Toward High-Trust Knee Radiograph Interpretation: Long-Horizon Agentic Reasoning over Multi-View Studies with RLHF-Aligned Foundation Models

Q: Why is knee X-ray interpretation hard for AI?

Knee X-rays are deceptively hard because the clinically important cases sit between clearly normal and clearly abnormal. The failure zone is subtle abnormalities: mild osteoarthritis, tiny avulsion fragments, tibial spine injuries, projection-limited patellar findings, and equivocal soft-tissue cues. A normal knee is easy. A grossly displaced fracture is easy. The cases that matter most are the ones that require caution rather than optimism.

Q: Why isn't single-pass image-to-report generation sufficient?

Single-pass image-to-report systems collapse at least eight subproblems into one uncontrolled generation step: which images belong to the same study, what view each represents, whether each is technically adequate, which findings are directly visible vs. require corroboration, which are contradicted by another view, which should be downgraded for weak evidence, and how the final report should synthesize all of it. When these subproblems are not modeled explicitly, weak findings get copied into final reports without cross-view support, pseudo-findings get overcalled, and subtle findings get missed.

Q: What is the evidence ledger?

The evidence ledger is a canonical structured representation of all per-finding state in a knee study. For each target finding, it stores: state (present/absent/indeterminate/not_assessable), confidence, supporting and opposing evidence, limitations, anatomical location, and grade/severity where applicable. The ledger is the system's primary scientific object — it is what specialists read, what the skeptic challenges, what the report writer is constrained to use, and what engineers can inspect when something goes wrong.

Q: How does RLHF alignment fit into the architecture?

The base multimodal foundation model is treated as a general reasoning substrate, not a finished radiology solution. RLHF alignment gives the model useful capabilities — following structured instructions reliably, staying within constrained output schemas, revising answers under critique, and decomposed reasoning. But RLHF alone does not solve radiology. The role of the orchestration layer is to make the foundation model answer smaller bounded questions more reliably than it answers the whole study in one shot.

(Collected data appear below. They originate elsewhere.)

(* ===== verification/Client.v ===== *)
(** * The command-line client (src/client_main.cpp, src/version.cpp)

    The client's loop over the lines of its standard input: send the request,
    wait for one reply line, print it.  The kernel's answers to [recv] and
    [send] are lists, as in Connection.v; [std::cout] and [std::cerr] are the
    bytes written so far.  The last part puts the client and the server of
    Connection.v at the two ends of one connection. *)
From S2P Require Import Prelude Numbers RecencyList Lru KvStore Cache CacheRefine.
From S2P Require Import CacheKv LineBuffer Protocol Persistence CommandHandler Settled Socket.
From S2P Require Import Connection ConnectionTheorems.

Module Client.
Import Protocol CommandHandler Settled Connection ConnectionTheorems.

(** ** The program *)

(** [version_string]; the three constants are generated by the build. *)
Definition version_string (kVersionMajor kVersionMinor kVersionPatch : Z) : bytes :=
  Numbers.to_string kVersionMajor ++ $"." ++ Numbers.to_string kVersionMinor ++ $"." ++
  Numbers.to_string kVersionPatch.

(** The client's end of the connection and its console. *)
Record client := mkClient {
  replies : LineBuffer.t;
  incoming : list recv_result;
  sends : list Socket.send_result;
  sent : bytes;
  cout : bytes;
  cerr : bytes
}.

Definition print (text : bytes) (k : client) : client :=
  mkClient (replies k) (incoming k) (sends k) (sent k) (cout k ++ text) (cerr k).
Definition complain (text : bytes) (k : client) : client :=
  mkClient (replies k) (incoming k) (sends k) (sent k) (cout k) (cerr k ++ text).

(** [read_reply]: a complete line, or [None] when [recv] answers 0 or fails
    (an interrupted call counts as a failure here). *)
Fixpoint read_reply (incoming : list recv_result) (buffer : LineBuffer.t)
  : outcome (option bytes * list recv_result * LineBuffer.t) :=
  match LineBuffer.next_line buffer with
  | (Some line, buffer) => Ret (Some line, incoming, buffer)
  | (None, buffer) =>
      match incoming with
      | [] => Hang
      | Received data :: incoming => read_reply incoming (LineBuffer.append data buffer)
      | _ :: incoming => Ret (None, incoming, buffer)
      end
  end.

Definition prompt : bytes := $"cachex> ".

(** The loop of [main]; [input] are the lines [std::getline] will deliver. *)
Fixpoint request_loop (input : list bytes) (k : client) : outcome (Z * client) :=
  let k := print prompt k in
  match input with
  | [] => Ret (0, print line_end k)
  | request :: input =>
      if bool_decide (request = []) then request_loop input k
      else
        '(ok, data, answers) ← Socket.send_all (sends k) (request ++ line_end);
        let k := mkClient (replies k) (incoming k) answers (sent k ++ data) (cout k) (cerr k) in
        if negb ok then Ret (1, complain ($"cachex-client: connection lost while sending" ++ line_end) k)
        else
          '(reply, rest, buffer) ← read_reply (incoming k) (replies k);
          let k := mkClient buffer rest (sends k) (sent k) (cout k) (cerr k) in
          match reply with
          | None => Ret (1, complain ($"cachex-client: server closed the connection" ++ line_end) k)
          | Some reply =>
              let k := print (reply ++ line_end) k in
              if bool_decide (reply = bye) then Ret (0, k) else request_loop input k
          end
  end.

(** [std::getline] until it fails: the last line need not be terminated. *)
Definition getlines (stdin : bytes) : list bytes :=
  let '(lines, rest) := LineBuffer.split_lines stdin in
  lines ++ match rest with [] => [] | _ => [rest] end.

Definition print_banner (version host : bytes) (port : Z) : bytes :=
  $"CacheX client " ++ version ++ $" connected to " ++ host ++ $":" ++ Numbers.to_string port ++ line_end ++
  $"commands: SET key value [ttl_seconds] | GET key | DELETE key" ++ line_end ++
  $"          EXISTS key | TTL key | SAVE | LOAD | PING | QUIT" ++ line_end ++
  $"Ctrl-D or QUIT to exit" ++ line_end ++ line_end.

(** [main]: [args] are [argv] with the program's name, [resolved] what the
    resolver and [connect] answer, [k] the kernel's further answers. *)
Definition main (version program : bytes) (args : list bytes) (resolved : bytes + list Socket.candidate)
    (stdin : bytes) (k : client) : outcome (Z * client) :=
  if 2 <? zlen args then Ret (2, complain ($"usage: " ++ program ++ $" [host] [port]" ++ line_end) k)
  else
    let host := default $"127.0.0.1" (args !! 0%nat) in
    let port := match args !! 1%nat with
                | None => Some 6379
                | Some text => match Socket.parse_port text with
                               | Some p => if p =? 0 then None else Some p
                               | None => None
                               end
                end in
    match port with
    | None =>
        Ret (2, complain ($"cachex-client: invalid port '" ++ default [] (args !! 1%nat) ++ quote ++ line_end) k)
    | Some port =>
        let '(fd, error, _) := Socket.connect_to host resolved [] ∅ in
        if fd =? Socket.kInvalid then
          Ret (1, complain ($"cachex-client: cannot connect to " ++ host ++ $":" ++ Numbers.to_string port ++
                            $": " ++ error ++ line_end) k)
        else request_loop (getlines stdin) (print (print_banner version host port) k)
    end.

(** ** Lemmas: reading the replies *)

(** The bytes on their way to the client; what the kernel answers once they are
    all read does not matter. *)
Inductive delivered : list recv_result → bytes → Prop :=
| delivered_all rs : delivered rs []
| delivered_data d rs s : delivered rs s → delivered (Received d :: rs) (d ++ s).

Lemma first_line_unique (a b x y : bytes) :
  LineBuffer.newline ∉ a → LineBuffer.newline ∉ b →
  a ++ LineBuffer.newline :: x = b ++ LineBuffer.newline :: y → a = b ∧ x = y.
Proof.
  intros Ha Hb E. pose proof (f_equal LineBuffer.split_lines E) as Es.
  rewrite !LineBuffer.split_line in Es by done. injection Es as -> _ _. split; [done|].
  apply app_inv_head in E. by injection E.
Qed.

Lemma read_reply_line incoming s buffer line rest :
  delivered incoming s → LineBuffer.newline ∉ line →
  LineBuffer.buffer_ buffer ++ s = line ++ LineBuffer.newline :: rest →
  ∃ incoming' s' buffer', read_reply incoming buffer = Ret (Some (LineBuffer.strip_cr line), incoming', buffer') ∧
    delivered incoming' s' ∧ LineBuffer.buffer_ buffer' ++ s' = rest.
Proof.
  intros Hd Hl. revert buffer. induction Hd as [rs|d rs s Hd IH]; intros [b] E; cbn [LineBuffer.buffer_] in E.
  all: assert (∀ s' rs', b ++ s' = line ++ LineBuffer.newline :: rest → delivered rs' s' → LineBuffer.newline ∈ b →
    ∃ incoming' s'' buffer', read_reply rs' (LineBuffer.mk b) = Ret (Some (LineBuffer.strip_cr line), incoming', buffer') ∧
    delivered incoming' s'' ∧ LineBuffer.buffer_ buffer' ++ s'' = rest) as Hhere;
    [intros s' rs' E' Hd' Hin|].
  1,3: destruct (LineBuffer.find LineBuffer.newline b) as [i|] eqn:F; [|by apply LineBuffer.find_None in F];
    pose proof F as [Eb Hi]%LineBuffer.find_Some; rewrite Eb, <- app_assoc in E'; cbn [app] in E';
    apply first_line_unique in E' as [<- <-]; [|done..];
    exists rs', s', (LineBuffer.mk (drop (S i) b)); destruct rs'; cbn [read_reply];
    unfold LineBuffer.next_line; cbn [LineBuffer.buffer_]; by rewrite F.
  - apply (Hhere []); [done|constructor|]. rewrite app_nil_r in E. rewrite E. apply elem_of_app. right. left.
  - destruct (decide (LineBuffer.newline ∈ b)) as [Hin|Hin]; [apply (Hhere (d ++ s)); [done|by constructor|done]|].
    cbn [read_reply]. unfold LineBuffer.next_line. cbn [LineBuffer.buffer_].
    rewrite (proj2 (LineBuffer.find_None _ _) Hin). apply IH. cbn. by rewrite <- app_assoc.
Qed.

(** What the screen shows of a conversation. *)
Definition screen (ys : list bytes) (open : bool) : bytes :=
  concat ((λ y, prompt ++ LineBuffer.strip_cr y ++ line_end) <$> ys) ++ (if open then prompt ++ line_end else []).

Lemma request_loop_exchange requests ys open k s m :
  exchange requests ys open → Forall (λ r, r ≠ []) requests →
  delivered (incoming k) s → LineBuffer.buffer_ (replies k) ++ s = unlines ys →
  Socket.willing (sends k) m → (length (unlines requests) ≤ m)%nat →
  ∃ k', request_loop requests k = Ret (0, k') ∧ sent k' = sent k ++ unlines (take (length ys) requests) ∧
    cout k' = cout k ++ screen ys open ∧ cerr k' = cerr k.
Proof.
  intros Hx. revert k s m. induction Hx as [|r rs|r rs y ys open Hy Hnot Hx IH]; intros k s m Hr Hd E Hw Hm.
  { eexists. split; [reflexivity|]. cbn. rewrite app_nil_r. by rewrite <- app_assoc. }
  all: apply Forall_cons in Hr as [Hr Hrs]; unfold unlines in Hm, E; cbn [fmap list_fmap concat] in Hm, E;
    rewrite length_app in Hm; cbn [request_loop]; rewrite bool_decide_false by done; cbn [print sends];
    (destruct (Socket.send_all_willing _ (r ++ line_end) _ Hw ltac:(lia)) as (rest & -> & Hw'));
    cbn [mbind outcome_bind negb incoming replies print sends sent cout cerr];
    rewrite <- app_assoc in E.
  - destruct (read_reply_line _ _ _ bye _ Hd (no_newline_literal bye eq_refl) E) as (rs' & s' & b' & -> & _ & _).
    cbn [mbind outcome_bind]. change (LineBuffer.strip_cr bye) with bye. rewrite bool_decide_true by done.
    eexists. split; [reflexivity|]. cbn. unfold screen, unlines. cbn. rewrite ?take_0. cbn.
    by rewrite !app_nil_r, <- !app_assoc.
  - destruct (read_reply_line _ _ _ y _ Hd Hy E) as (rs' & s' & b' & -> & Hd' & Eb).
    cbn [mbind outcome_bind]. rewrite bool_decide_false by done.
    match goal with |- context [request_loop rs ?x] =>
      destruct (IH x s' (m - length (r ++ line_end))%nat Hrs Hd' Eb Hw') as (k' & -> & H1 & H2 & H3) end.
    { unfold unlines. cbn [length] in *. lia. }
    exists k'. split; [done|]. rewrite H1, H2, H3. cbn. unfold screen, unlines. cbn.
    by rewrite <- !app_assoc.
Qed.

(** A client that sends lines makes a stream of these lines. *)
Lemma split_unlines ls :
  Forall (λ r, LineBuffer.newline ∉ r) ls → LineBuffer.split_lines (unlines ls) = (ls, []).
Proof.
  induction 1 as [|r ls Hr _ IH]; [done|]. unfold unlines in *. cbn [fmap list_fmap concat].
  rewrite <- app_assoc. cbn [line_end app]. rewrite LineBuffer.split_line by done. by rewrite IH.
Qed.

(** A request the server will take as one line within its limit. *)
Definition typed (r : bytes) : Prop :=
  r ≠ [] ∧ (LineBuffer.newline ∉ r) ∧ zlen r ≤ kMaxLineBytes.

Lemma typed_stream ls :
  Forall typed ls → within_limit (unlines ls) ∧ lines_of (unlines ls) = LineBuffer.strip_cr <$> ls.
Proof.
  intros Hls. unfold within_limit, lines_of. rewrite split_unlines.
  - cbn [fst snd]. split; [|done]. split; [|by vm_compute].
    eapply Forall_impl; [exact Hls|]. by intros r (_ & _ & ?).
  - eapply Forall_impl; [exact Hls|]. by intros r (_ & ? & _).
Qed.

Lemma exchange_same_length rs rs' ys open :
  exchange rs ys open → length rs' = length rs → exchange rs' ys open.
Proof.
  intros Hx. revert rs'. induction Hx; intros [|r' rs'] Hlen; try done; constructor; auto.
Qed.

(** ** Property *)

(** C40.  Client and server agree, end to end.  For any requests typed at the
    client and any settled server, with or without a snapshot path, there is one
    conversation, one reply line per request up to [QUIT], such that: the
    client, however its writes are split and the replies are cut into reads,
    sends the requests up to [QUIT], shows every reply after a prompt, and exits
    with status 0; and the server, given exactly what the client sent in reads
    of any size, sends exactly the replies the client was given, leaves the
    store of that conversation, settled again, and ends the connection. *)
Theorem client_and_server_agree {C} `{KvLaws C} persistence envs requests (w : world C)
    (Hreq : Forall typed requests)
    (Hw : settled persistence (CommandHandler.now (envs 0%nat)) w)
    (Hcalm : ∀ i, calm persistence (envs i) (CommandHandler.now (envs (S i)))) :
  ∃ ys open n w', exchange requests ys open ∧ settled persistence (CommandHandler.now (envs n)) w' ∧
    (∀ reads answers, delivered reads (unlines ys) → Socket.willing answers (length (unlines requests)) →
       ∃ k, request_loop requests (mkClient LineBuffer.new reads answers [] [] []) = Ret (0, k) ∧
         sent k = unlines (take (length ys) requests) ∧ cout k = screen ys open ∧ cerr k = []) ∧
    (∀ reads answers, arrives reads (unlines (take (length ys) requests)) →
       Socket.willing answers (length (unlines ys)) →
       ∃ k, serve persistence envs (new reads answers w) = Ret k ∧ Connection.sent k = unlines ys ∧
         commands_handled_ k = n ∧ world_ k = w').
Proof.
  destruct (session_exchange persistence envs Hcalm (LineBuffer.strip_cr <$> requests) 0 w)
    as (n & open & w' & ys & _ & Hw' & Hx & Hs); [|done|].
  { apply Forall_fmap. eapply Forall_impl; [exact Hreq|]. intros r (_ & Hr & _). by apply LineBuffer.strip_cr_clean. }
  apply (exchange_same_length _ requests) in Hx; [|by rewrite length_fmap].
  exists ys, open, n, w'. split; [done|]. split; [done|]. split.
  - intros reads answers Hd Hans.
    destruct (request_loop_exchange requests ys open (mkClient LineBuffer.new reads answers [] [] [])
      (unlines ys) (length (unlines requests)) Hx) as (k & Hk); [|done|done|done|lia|by exists k].
    eapply Forall_impl; [exact Hreq|]. by intros r [? _].
  - intros reads answers Hd Hans. destruct (typed_stream (take (length ys) requests)) as [Hlim Hlines];
      [by apply Forall_take|].
    eapply (serve_loop_session persistence envs reads _ (S (length reads)) (new reads answers w) _ n open w');
      try done; cbn; try lia. by rewrite Hlines, fmap_take.
Qed.

(** ** Witness: a conversation that saves and quits *)
#[local] Existing Instances CacheKv.Cache_ops CacheKv.Cache_laws.

Definition demo_requests : list bytes := [$"SET a 1"; $"get a"; $"SAVE"; $"QUIT"].

Lemma client_and_server_agree_witness :
  ∃ ys open n w', exchange demo_requests ys open ∧ settled demo_path 4 w' ∧
    ∀ reads answers, delivered reads (unlines ys) → Socket.willing answers 24 →
      ∃ k, request_loop demo_requests (mkClient LineBuffer.new reads answers [] [] []) = Ret (0, k) ∧
        cout k = screen ys open ∧
        ∀ reads answers, arrives reads (sent k) → Socket.willing answers (length (unlines ys)) →
          ∃ k', serve demo_path (λ _, demo_env 4) (new reads answers (mkWorld Cache.Cache_unbounded ∅ 0)) = Ret k' ∧
            Connection.sent k' = unlines ys ∧ commands_handled_ k' = n ∧ world_ k' = w'.
Proof.
  destruct (client_and_server_agree demo_path (λ _, demo_env 4) demo_requests
    (mkWorld Cache.Cache_unbounded ∅ 0)) as (ys & open & n & w' & Hx & Hw' & Hc & Hs).
  - repeat constructor; try done; by apply no_newline_literal.
  - apply empty_settled.
  - intros i. apply demo_calm; [|by vm_compute]. intros p [= <-]. by apply no_newline_literal.
  - exists ys, open, n, w'. split; [exact Hx|]. split; [exact Hw'|]. intros reads answers Hd Hans.
    destruct (Hc reads answers Hd Hans) as (k & Hk & Hsent & Hout & _).
    exists k. split; [exact Hk|]. split; [exact Hout|]. rewrite Hsent. exact Hs.
Defined.
End Client.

Q: What is the skeptic pass?

The skeptic pass is a deterministic regularization layer that runs after evidence reduction. It explicitly downgrades positives that are weak, contradictory, or better explained by artifacts (for example, downgrading effusion when no suprapatellar distention sign exists), and rescues subtle positives that explicit secondary evidence supports (for example, promoting osteoarthritis when multiple direct degenerative components are present, or raising fracture from absent to indeterminate when secondary signs suggest occult injury). It controls overcall and undercall simultaneously without adding new full model stages.

Q: Is this a clinical validation study?

No. This is explicitly a systems paper. It documents how the agentic knee X-ray system was designed, deployed, and iteratively improved under real product constraints. It does not claim radiologist-level performance, diagnostic equivalence, or report results from a multicenter reader study. 5C Network is now accepting research collaborations with leading hospitals and radiology AI groups to run IRB-approved validation against curated subtle-abnormal knee cohorts.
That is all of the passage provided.